Pain in the right side of the jaw can indicate a problem within the jaw bone itself, or it may signal a disorder from any of the close-by tissues, nerves, and structures of the head and neck. Specific chronic autoimmune conditions can also result in jaw pain. Right sided jaw pain might show a concerning underlying illness. Consulting with a doctor can eliminate any severe causes of jaw pain.
Trigeminal neuralgia, or tic douloureux, is an extremely painful disorder of the trigeminal nerve that causes sharp, stabbing episodes of pain in many areas of the face, consisting of the right or left, jaw. The pain is normally felt on one side, but in some cases on both. The Trigeminal Neuralgia Association describes this disorder as the most painful and painful medical condition understood, saying it is often referred to as “the suicide disease.” It is considered to be rare, taking place in less than 200,000 people in the United States. It is more common in those over 50 years of age.

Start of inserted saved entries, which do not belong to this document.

(** Every turn reads at least one byte. *)
Fixpoint read_until_amount (fuel : nat) (should_block : bool) (amount : Z) : C ReadStatus :=
  read_until_turn
    (match fuel with O => λ _, OutOfFuel | S fuel => read_until_amount fuel should_block amount end) should_block amount.

Definition clear_ack_buffer : C unit := modify (λ c, c <| acknowledgement_buffer_ := [] |>).
Definition CopyDone : C unit := modify (λ c, c <| deferred_acknowledgements_ ::= tail |>).

Definition ReportDeferredCopyFailure (msg : bytes) : C unit :=
  l ← get deferred_acknowledgements_;
  '(from, to) ← lift (deref (head l));
  _ ← Error (CopyFailed (c_str from) (c_str to) (c_str msg));
  modify (λ c, c <| deferred_acknowledgements_ ::= tail |>).

Definition max_deferred_acks : nat := 128.

Definition acks_turn (again : C bool) (read_all : bool) : C bool :=
  deferred ← get deferred_acknowledgements_;
  if bool_decide (deferred = []) then mret true
  else
    let should_block := read_all || bool_decide (max_deferred_acks ≤ length deferred)%nat in
    r ← read_until_amount (Z.to_nat sizeof_header) should_block sizeof_header;
    match r with
    | ReadTryLater => mret true
    | ReadFailure => mret false
    | ReadSuccess =>
        hdr ← get acknowledgement_buffer_;
        let id := u32_at hdr 0 in
        let msglen := u32_at hdr 4 in
        if id =? ID_OKAY then
          _ ← clear_ack_buffer;
          if negb (msglen =? 0) then _ ← Error (OkayWithLength msglen); mret false
          else _ ← CopyDone; again
        else if negb (id =? ID_FAIL) then _ ← Error (UnexpectedResponse id); mret false
        else if SYNC_DATA_MAX <? msglen then _ ← Error (TooLongMessage msglen); mret false
        else
          r ← read_until_amount (Z.to_nat (sizeof_header + msglen)) should_block (sizeof_header + msglen);
          match r with
          | ReadTryLater => mret true
          | ReadFailure => mret false
          | ReadSuccess =>
              buf ← get acknowledgement_buffer_;
              _ ← ReportDeferredCopyFailure (drop 8 buf);
              _ ← clear_ack_buffer;
              mret false
          end
    end.

(** Every turn takes an acknowledgement. *)
Fixpoint acks_loop (fuel : nat) (read_all : bool) : C bool :=
  acks_turn (match fuel with O => λ _, OutOfFuel | S fuel => acks_loop fuel read_all end) read_all.

Definition ReadAcknowledgements (read_all : bool) : C bool :=
  fuel ← get (λ c, length (deferred_acknowledgements_ c)); acks_loop fuel read_all.
(* ===== verification/SyncSample.v ===== *)
(** * A file system in memory

    An instance of the system calls, with which the theorems about the
    synchronisation of files are evaluated. *)

From S2P Require Import Prelude State CString LibBase AdbIO Types Compression Paths Errno SyncProtocol SyncService SyncClient.
Local Open Scope Z_scope.

Record node := Node { n_stat : stat; n_data : bytes }.
Definition tree := list (bytes * node).

Definition node_at (g : tree) (p : bytes) : option node := snd <$> List.find (λ x, bool_decide (x.1 = p)) g.
Definition without (p : bytes) (g : tree) : tree := filter (λ x, x.1 ≠ p) g.
Definition change (p : bytes) (f : node → node) (g : tree) : tree :=
  (λ x, if bool_decide (x.1 = p) then (x.1, f x.2) else x) <$> g.

Definition fresh_stat (mode size mtime : Z) : stat := Stat 0 0 mode 1 0 0 size 0 mtime mtime.
Definition with_mode (mode : Z) (n : node) : node :=
  Node (fresh_stat (Z.lor (file_type (st_mode (n_stat n))) (Z.land mode 0xfff)) (st_size (n_stat n)) (st_mtime (n_stat n))) (n_data n).
Definition with_time (mtime : Z) (n : node) : node :=
  Node (fresh_stat (st_mode (n_stat n)) (st_size (n_stat n)) mtime) (n_data n).
Definition with_owner (uid gid : Z) (n : node) : node :=
  let st := n_stat n in
  Node (Stat (st_dev st) (st_ino st) (st_mode st) (st_nlink st) uid gid (st_size st) (st_atime st) (st_mtime st) (st_ctime st)) (n_data n).
Definition with_data (d : bytes) (n : node) : node :=
  let st := n_stat n in
  Node (Stat (st_dev st) (st_ino st) (st_mode st) (st_nlink st) (st_uid st) (st_gid st) (zlen d) (st_atime st) (st_mtime st) (st_ctime st)) d.

(** The names of the entries of a directory *)
Definition child (dir p : bytes) : option bytes :=
  let prefix := dir ++ [slash] in
  if bool_decide (take (length prefix) p = prefix) then
    let name := drop (length prefix) p in
    if bool_decide (slash ∈ name) || bool_decide (name = []) then None else Some name
  else None.

(** A directory may be written with a slash at its end. *)
Definition unslash (p : bytes) : bytes :=
  match reverse p with
  | c :: (_ :: _) as r => if bool_decide (c = slash) then reverse r else p
  | _ => p
  end.

Definition node_stat (g : tree) (p : bytes) : Z + stat :=
  match node_at g (unslash p) with Some n => inr (n_stat n) | None => inl 2 end.

Definition memory_files : Files := {|
  fs := tree;
  file := bytes;
  path_stat := node_stat;
  path_lstat := node_stat;
  path_readlink g p := match node_at g p with Some n => if S_ISLNK (st_mode (n_stat n)) then inr (n_data n) else inl 22 | None => inl 2 end;
  path_realpath g p := (λ _, p) <$> node_at g p;
  path_readdir g p :=
    match node_at g (unslash p) with
    | Some n => if S_ISDIR (st_mode (n_stat n)) then inr (omap (λ x, child (unslash p) x.1) g) else inl 20
    | None => inl 2
    end;
  path_open g p := match node_at g p with
    | Some n => inr (if bool_decide (n_data n = []) then [] else [Data (n_data n)]) | None => inl 2 end;
  path_create how p mode g :=
    let new := (inr (p, Out [] []), (p, Node (fresh_stat (Z.lor S_IFREG (Z.land mode 0xfff)) 0 0) []) :: without p g) in
    match how, node_at g p with
    | O_EXCL, Some _ => (inl 17, g)
    | O_EXISTING, None => (inl 2, g)
    | O_EXISTING, Some n => (inr (p, Out [] []), g)
    | _, _ => new
    end;
  file_close p d g := change p (with_data d) g;
  file_chown p uid gid g := (None, change p (with_owner uid gid) g);
  file_chmod p mode g := change p (with_mode mode) g;
  path_unlink p g := without p g;
  path_mkdir p mode g := match node_at g (unslash p) with
    | Some _ => (Some 17, g)
    | None => (None, (unslash p, Node (fresh_stat (Z.lor S_IFDIR (Z.land mode 0xfff)) 0 0) []) :: g) end;
  path_chown p uid gid g := (None, change p (with_owner uid gid) g);
  path_chmod p mode g := (true, change p (with_mode mode) g);
  path_symlink target p g := (None, (p, Node (fresh_stat S_IFLNK (zlen target) 0) target) :: g);
  path_utime p mtime g := (true, change p (with_time mtime) g);
  path_lutimes p mtime g := change p (with_time mtime) g;
  path_setxattr p caps g := (None, g);
  path_removexattr p g := g;
  path_restorecon p g := g
|}.

Definition no_junk (_ : nat) : byte := NUL.

(** A device that gives the files to [root], and copies what is compressed. *)
Definition sample_device : Device := {|
  android := true; api_before_V := false; adbd_fs_config _ _ mode := (0, 0, mode, 0);
  strerror _ := str "error"; errno_text := str "error"
|}.

Definition copying_codecs (junk : nat → byte) : Codecs := {|
  BrotliEncoder := NullEncoder junk; LZ4Encoder := NullEncoder junk; ZstdEncoder := NullEncoder junk;
  BrotliDecoder := NullDecoder; LZ4Decoder := NullDecoder; ZstdDecoder := NullDecoder
|}.

Definition sample_errno : ClientErrno := {| ENOTSUP := 95; ENOPROTOOPT := 92; io_errno := 5 |}.
Definition all_features : sync_features := Features true true true true true true true true true.

Definition regular (mode size mtime : Z) : stat := fresh_stat (Z.lor S_IFREG mode) size mtime.
Definition sample_file (data : bytes) : node := Node (regular 0x1a4 (zlen data) 7) data.
Definition sample_dir : node := Node (fresh_stat (Z.lor S_IFDIR 0x1ed) 0 5) [].
(* ===== verification/SyncPull.v ===== *)
(** * Pulling a file

    What the device's [recv_impl] sends for a request of the client, the client's
    [sync_recv] writes to the local file. *)

From S2P Require Import Prelude State CString CStringFacts LibBase LibBaseFacts AdbIO AdbIOFacts Types TypesFacts.
From S2P Require Import Compression CompressionFacts Paths Errno SyncProtocol SyncService SyncClient SyncSample SyncFacts SyncPush.
Local Open Scope Z_scope.
Local Open Scope record_scope.

(** ** What the device sends *)

Section device.
Context (junk : nat → byte) `{HF : !Files, HC : !Codecs, HH : !HostErrno, HD : !Device}.
Implicit Type s : service.

(** [s'] is [s] after [bs] were written to the connection. *)
Definition writes s s' (bs : bytes) : Prop :=
  ∃ o, s' = set_out o s ∧ accepts o ∧ o_written o = o_written (s_out s) ++ bs.

Lemma writes_refl s : accepts (s_out s) → writes s s [].
Proof. intros H. exists (s_out s). rewrite app_nil_r. by destruct s. Qed.

Lemma writes_trans s1 s2 s3 b1 b2 : writes s1 s2 b1 → writes s2 s3 b2 → writes s1 s3 (b1 ++ b2).
Proof. intros (o1 & -> & A1 & W1) (o2 & -> & A2 & W2). exists o2. cbn in W2. by rewrite W2, W1, app_assoc. Qed.

Lemma writes_accepts s s' bs : writes s s' bs → accepts (s_out s').
Proof. by intros (o & -> & A & _). Qed.

Lemma wp_writes s bs Q : accepts (s_out s) → (∀ s', writes s s' bs → Q true s') → wp (write_exactly bs) Q s.
Proof. intros Ha H. apply wp_write_exactly; [done|]. intros o A W. apply H. by exists o. Qed.

Section encode.
Context (enc : Coder) (x y : bytes) (idle : coder_state enc → bytes → bytes → Prop)
  (busy : coder_state enc → bytes → bytes → bool → Prop) (measure : coder_state enc → nat) (bound : nat)
  (HT : contract enc x y idle busy measure bound).

Lemma wp_encode_loop fuel : ∀ st i o fl s Q,
  (measure st < fuel)%nat → busy st i o fl → accepts (s_out s) →
  (∀ r s' pieces, writes s s' (wire_data pieces) → Forall piece_ok pieces →
     match r with
     | EncodeFailed => False
     | EncodeDone => fl = true ∧ o ++ concat pieces = y
     | EncodeMore st' => fl = false ∧ idle st' i (o ++ concat pieces)
     end → Q r s') →
  wp (encode_loop fuel enc st) Q s.
Proof.
  induction fuel as [|fuel IH]; intros st i o fl s Q Hm Hb Ha HQ; [lia|]. cbn [encode_loop].
  destruct (ct_code _ _ _ _ _ _ _ HT st i o fl Hb) as (r & out & st' & E & Hl & Hr).
  st_go. eapply wp_lift; [exact E|]. cbv beta iota.
  assert (∃ ps, Forall piece_ok ps ∧ concat ps = out ∧ ∀ Q', (∀ s', writes s s' (wire_data ps) → Q' true s') →
    wp (if bool_decide (out = []) then mret true
        else ok ← write_exactly (sync_header ID_DATA (zlen out)); if (ok : bool) then write_exactly out else mret false) Q' s)
    as (ps & Hok & Hcat & Hw).
  { case_bool_decide as Hout.
    - exists []. split_and!; [done|by subst|]. intros Q' H'. st_go. by apply H', writes_refl.
    - exists [out]. split_and!; [by repeat constructor|cbn; by rewrite app_nil_r|]. intros Q' H'. st_go.
      apply wp_writes; [done|]. intros s1 H1. cbv beta iota. apply wp_writes; [by eapply writes_accepts|]. intros s2 H2. apply H'.
      rewrite wire_data_cons. unfold wire_data. cbn [fmap list_fmap concat]. rewrite app_nil_r. by eapply writes_trans. }
  destruct r; [done|..]; st_go; (apply Hw; intros s' Hs; cbn [negb]).
  - st_go. apply (HQ EncodeDone s' ps); [done..|]. by rewrite Hcat.
  - st_go. apply (HQ (EncodeMore st') s' ps); [done..|]. by rewrite Hcat.
  - destruct Hr as [Hb' Hlt]. eapply (IH st' i (o ++ out) fl); [lia|done|by eapply writes_accepts|].
    intros r s2 ps2 Hs2 Hok2 Hr2. apply (HQ r s2 (ps ++ ps2)).
    + rewrite wire_data_app. by eapply writes_trans.
    + by apply Forall_app.
    + rewrite concat_app, Hcat, app_assoc. exact Hr2.
Qed.

Lemma wp_recv_loop turns fuel : ∀ st i o fd d s Q,
  idle st i o → i ++ d = x → file_stream fd d → (length d < fuel)%nat → (bound ≤ turns)%nat → accepts (s_out s) →
  (∀ s' pieces, writes s s' (wire_data pieces ++ sync_header ID_DONE 0) → Forall piece_ok pieces → o ++ concat pieces = y → Q true s') →
  wp (recv_loop junk turns fuel enc st fd) Q s.
Proof.
  induction fuel as [|fuel IH]; intros st i o fd d s Q Hi Hx Hs Hf Ht Ha HQ; [lia|]. cbn [recv_loop]. st_go.
  destruct (file_stream_read fd d SYNC_DATA_MAX Hs ltac:(done)) as (bs & fd' & d' & Er & Hl & Hd & Hs' & Hnil). rewrite Er.
  destruct (bool_decide (bs = [])) eqn:Ebs.
  - apply bool_decide_eq_true in Ebs as ->. assert (d = []) as -> by auto. rewrite app_nil_r in Hx. subst i.
    destruct (Block.of_size junk SYNC_DATA_MAX) as [b| | |] eqn:Eb; try done. apply (wp_lift _ b); [done|]. st_go.
    destruct (ct_finish _ _ _ _ _ _ _ HT st o Hi) as (st' & Ef & Hbusy). eapply wp_lift; [exact Ef|]. st_go.
    eapply wp_encode_loop; [|exact Hbusy|done|].
    { pose proof (ct_bound _ _ _ _ _ _ _ HT _ _ _ _ Hbusy). lia. }
    intros r s' pieces Hc Hok Hr. destruct r as [| |st2]; [done| |by destruct Hr]. cbv beta iota.
    apply wp_writes; [by eapply writes_accepts|]. intros s2 H2. apply (HQ s2 pieces); [by eapply writes_trans|done|apply Hr].
  - apply bool_decide_eq_false in Ebs.
    destruct (input_block junk SYNC_DATA_MAX bs ltac:(done) Ebs Hl) as (b & b1 & b2 & -> & E1 & E2 & Hw & Hc & Hsz).
    apply (wp_lift _ b); [done|]. st_go. eapply wp_lift; [exact E1|]. st_go. eapply wp_lift; [exact E2|]. st_go.
    assert (busy (Append enc b2 st) (i ++ bs) o false) as Hbusy.
    { rewrite <- Hc. eapply (ct_append _ _ _ _ _ _ _ HT); [done|done| |].
      - unfold SYNC_DATA_MAX in Hl. lia.
      - rewrite Hc. exists d'. by rewrite <- Hx, Hd, app_assoc. }
    eapply wp_encode_loop; [|exact Hbusy|exact Ha|].
    { pose proof (ct_bound _ _ _ _ _ _ _ HT _ _ _ _ Hbusy). lia. }
    intros r s2 ps H2 Hok Hr. destruct r as [| |st2]; [done|by destruct Hr|]. destruct Hr as [_ Hidle].
    eapply (IH st2 (i ++ bs) (o ++ concat ps) fd' d'); [done| |done| |done|by eapply writes_accepts|].
    { by rewrite <- app_assoc, <- Hd. }
    { rewrite Hd, length_app in Hf. destruct bs; [done|]. cbn in Hf. lia. }
    intros s3 ps3 H3 Hok3 Hy. apply (HQ s3 (ps ++ ps3)).
    + rewrite wire_data_app, <- app_assoc. by eapply writes_trans.
    + by apply Forall_app.
    + by rewrite concat_app, app_assoc.
Qed.
End encode.

Lemma wp_recv_impl path compression enc y data st fd :
  encoder_of junk compression = Ret enc → transforms enc data y →
  ∃ n, ∀ turns s Q, (n ≤ turns)%nat → readable (files s) path st fd data → accepts (s_out s) →
  (∀ s' pieces, writes s s' (wire_data pieces ++ sync_header ID_DONE 0) → Forall piece_ok pieces → concat pieces = y → Q true s') →
  wp (recv_impl junk turns path compression) Q s.
Proof.
  intros He (idle & busy & measure & bound & HT). exists (S (length data + bound)). intros turns s Q Ht Hr Ha HQ.
  unfold recv_impl. st_go. rewrite (rd_open _ _ _ _ _ Hr). st_go. eapply wp_lift; [exact He|]. st_go.
  eapply (wp_recv_loop enc data y idle busy measure bound HT turns turns _ [] [] fd data); try done.
  { apply (ct_init _ _ _ _ _ _ _ HT). }
  { apply Hr. }
  { lia. }
  { lia. }
Qed.
End device.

The pain of trigeminal neuralgia comes in brief, stabbing flashes during episodes that might last for days or months, then fix for months or years, inning accordance with the National Institute of Neurological Disorders and Stroke. Attacks are related to triggers that use any pressure to trigeminal nerve. Normal day-to-day activities like brushing the teeth, and hair might set off an episode. Often talking, eating, and even a gust of wind on the face will suffice to cause intense pain. A variety of medications are used for treatment. Numerous surgical alternatives are likewise available.
Temporomandibular Joint Disorders
Temporomandibular joint disorders, or TMJ disorders, are a common cause for pain in the jaw. The condition develops from a problem in the joint linking the jaw to the skull, or with the muscles used for chewing. The temporomandibular joint, or TMJ, is prone to harm from numerous causes consisting of arthritis, teeth grinding, or misalignment of the teeth. Even frequent gum chewing can lead to damage to the TMJ. Pain in the jaw near the TMJ can likewise originate from consistent clenching of the jaw, and cheek muscles. TMJ conditions might be difficult to identify, as they mimic several other conditions. Pain intensified by finger pressure on the joint when the mouth is open, typically suggests a problem with the TMJ.
Inflammation of the sinuses due to allergies, viruses, fungis, or bacteria can lead to jaw, and facial pain. The Cleveland Clinic describes sinusitis as a typical condition, impacting about 40 million Americans yearly. Sinusitis typically follows symptoms of a cold, or other breathing infection. The precise area of intense pain triggered by this condition depends upon which sinus cavities are included. Inflammation or infection in the right maxillary sinus of the cheek bone sometimes produces pain in the right jaw, and upper teeth.